On commence justement avec l’album le plus "ardu" de la sélection, si tant est qu’il y en ait vraiment un. Car si le piano d’Otto A. Totland, plutôt impressionniste et tout en échos oniriques (en particulier sur Rev avec ses cascades d’arpèges évanescents), s’avère ici plus atmosphérique et coupé de la lumière du jour que les miniatures mélodiques de ses sorties solo, ces deux longs titres improvisés live en studio par les deux Norvégiens ne font cette fois que flirter avec l’abîme dark ambient cher au compère Erik K. Skodvin aka Svarte Greiner, dont les nappes de guitare, de violoncelle et de synthés aux textures dronesques tantôt éthérées (Erie) ou presque dystopiques (la seconde moitié de Rev, avec son ambiance de SF rétro-futuriste à la "Blade Runner") combleront à n’en pas douter les amateurs de bandes originales imaginaires à fort pouvoir d’évocation.



- Goldmund - Layers of Afternoon (Western Vinyl, 13/06)

Avec Keith Kenniff, Américain aux multiples projets plus ou moins pop (Mint Julep) ou planants (Helios), on est au contraire en plein dans l’instantané mélodique aux accents romantiques, et si The Malady Of Elegance (2008) demeure hors de portée dans sa discographie, ce neuvième long format en 20 ans (le 7e pour le label Western Vinyl) fait tout à fait honneur à son très beau prédécesseur The Time It Takes (2020) avec le même genre de compos aériennes et épurées. Un certain Scott Moore remplace l’excellent Christopher Tignor au violon, qui gagne ici en importance et pousse davantage vers un spleen prégnant aux inflexions tragiques réminiscent de l’Australien Luke Howard ou des grands compositeurs de musiques de films japonais tels que le regretté Ryuichi Sakamoto ou Joe Hisaishi, sur fond de piano sensible et de discrètes nappes de synthés vaporeux, en retrait quant à elles par rapport à l’opus précédent.



- Hior Chronik - Apofanie (Moderna, 10/06)

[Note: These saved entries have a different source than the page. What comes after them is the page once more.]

(* ===== verification/Inject.v ===== *)
(** * Dependency injection ([runtime/inject])

    A [Graph] maps names to registered objects.  Registering a pointer to a struct
    fills the fields that carry an [inject] tag, from the graph or by registering a
    new object, then calls the object's [Start]; [Close] calls [Close] of the
    objects from the latest to the first.

    Types of the program are data: a named type has its kind, package and name, and
    the fields of a struct are given by [fields].  Struct values live on a heap, since
    registered pointers and injected fields share them.  The methods [Start] and
    [Close] of the objects are arbitrary functions on the heap and a state of their
    own that may panic; they run under the graph's lock and cannot call it.  The
    graph has no logger. *)

From Stdlib Require Import Floats.SpecFloat Sorting.Sorted.
From stdpp Require Import sorting.
From S2P Require Import Prelude OrderedMap StaleMap.

Module Inject.

(** ** Types and values ([reflect]) *)

Inductive Kind : Type :=
| Bool | Int (w : Z) | Uint (w : Z) | Float (w : Z) | Complex | Array (n : nat) | Chan | Func
| Interface | Map | Slice | String_ | Struct | UnsafePointer.

Inductive rtype : Type :=
| TNamed (k : Kind) (pkg name : string)
| TPtr (elem : rtype).

#[export] Instance Kind_eq_dec : EqDecision Kind.
Proof. solve_decision. Defined.
#[export] Instance rtype_eq_dec : EqDecision rtype.
Proof. solve_decision. Defined.

(** Addresses of structs, and of the [Object] records of the graph. *)
Abbreviation addr := positive.
Abbreviation oid := positive.

(** What a value of some type is: nil, an address, a number (also for [bool]), a
    string, a collection of which only the length matters, or something opaque
    ([0] is the zero value). *)
Inductive payload : Type :=
| PNil | PAddr (a : addr) | PNum (z : Z) | PFloat (f : spec_float) | PStr (s : string)
| PLen (n : nat) | POpaque (id : Z).

(** The contents of an [interface{}] or of a field. *)
Inductive gval : Type := VNil | V (t : rtype) (p : payload).

Definition zero_payload (k : Kind) : payload :=
  match k with
  | Bool | Int _ | Uint _ => PNum 0
  | Float _ => PFloat (S754_zero false)
  | Array n => PLen n
  | String_ => PStr EmptyString
  | Chan | Func | Map | Slice | UnsafePointer => PNil
  | Complex | Struct | Interface => POpaque 0
  end.

(** The zero value a new struct has in a field of type [t]. *)
Definition zero_of (t : rtype) : gval :=
  match t with
  | TPtr _ => V t PNil
  | TNamed Interface _ _ => VNil
  | TNamed k _ _ => V t (zero_payload k)
  end.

Particulièrement ambitieux sur le papier, ce nouvel opus du Grec et Berlinois d’adoption Giorgos Papadopoulos aura nécessité trois années d’enregistrement et pour cause : chacun des 12 instrumentaux qui le composent est une collaboration avec un musicien classical ambient (voire même deux sur Yellowed Leaves Drift Down), parmi lesquels quelques favoris d’IRM puisque l’on y retrouve entre autres le pianiste britannique Matt Emery et la violiste polonaise Olga Wojciechowska aka Strië. Album à deux vitesses défendu par l’un des labels les plus passionnants du genre à l’heure actuelle (Moderna, cf. #12 ici), Apofanie est à la fois accessible et long en bouche, la plupart des morceaux nécessitant plusieurs écoutes pour dévoiler toute la subtilité de leurs harmonies impressionnistes tout en fonctionnant de manière immédiate grâce à la dynamique assez irrésistible d’arpeggiators électroniques (Luminal, Where I Need to Be), de percus cristallines (Send Me a Pigeon) ou même de pulsations rythmiques à proprement parler (beats sur Warm Corner ou glitchs sur Before You Were Born), entre deux élégies (Your Heart Will Never Know, Yellowed Leaves) ou rêveries (Leafless Trees, Everything Starts After the Horizon) plus contemplatives.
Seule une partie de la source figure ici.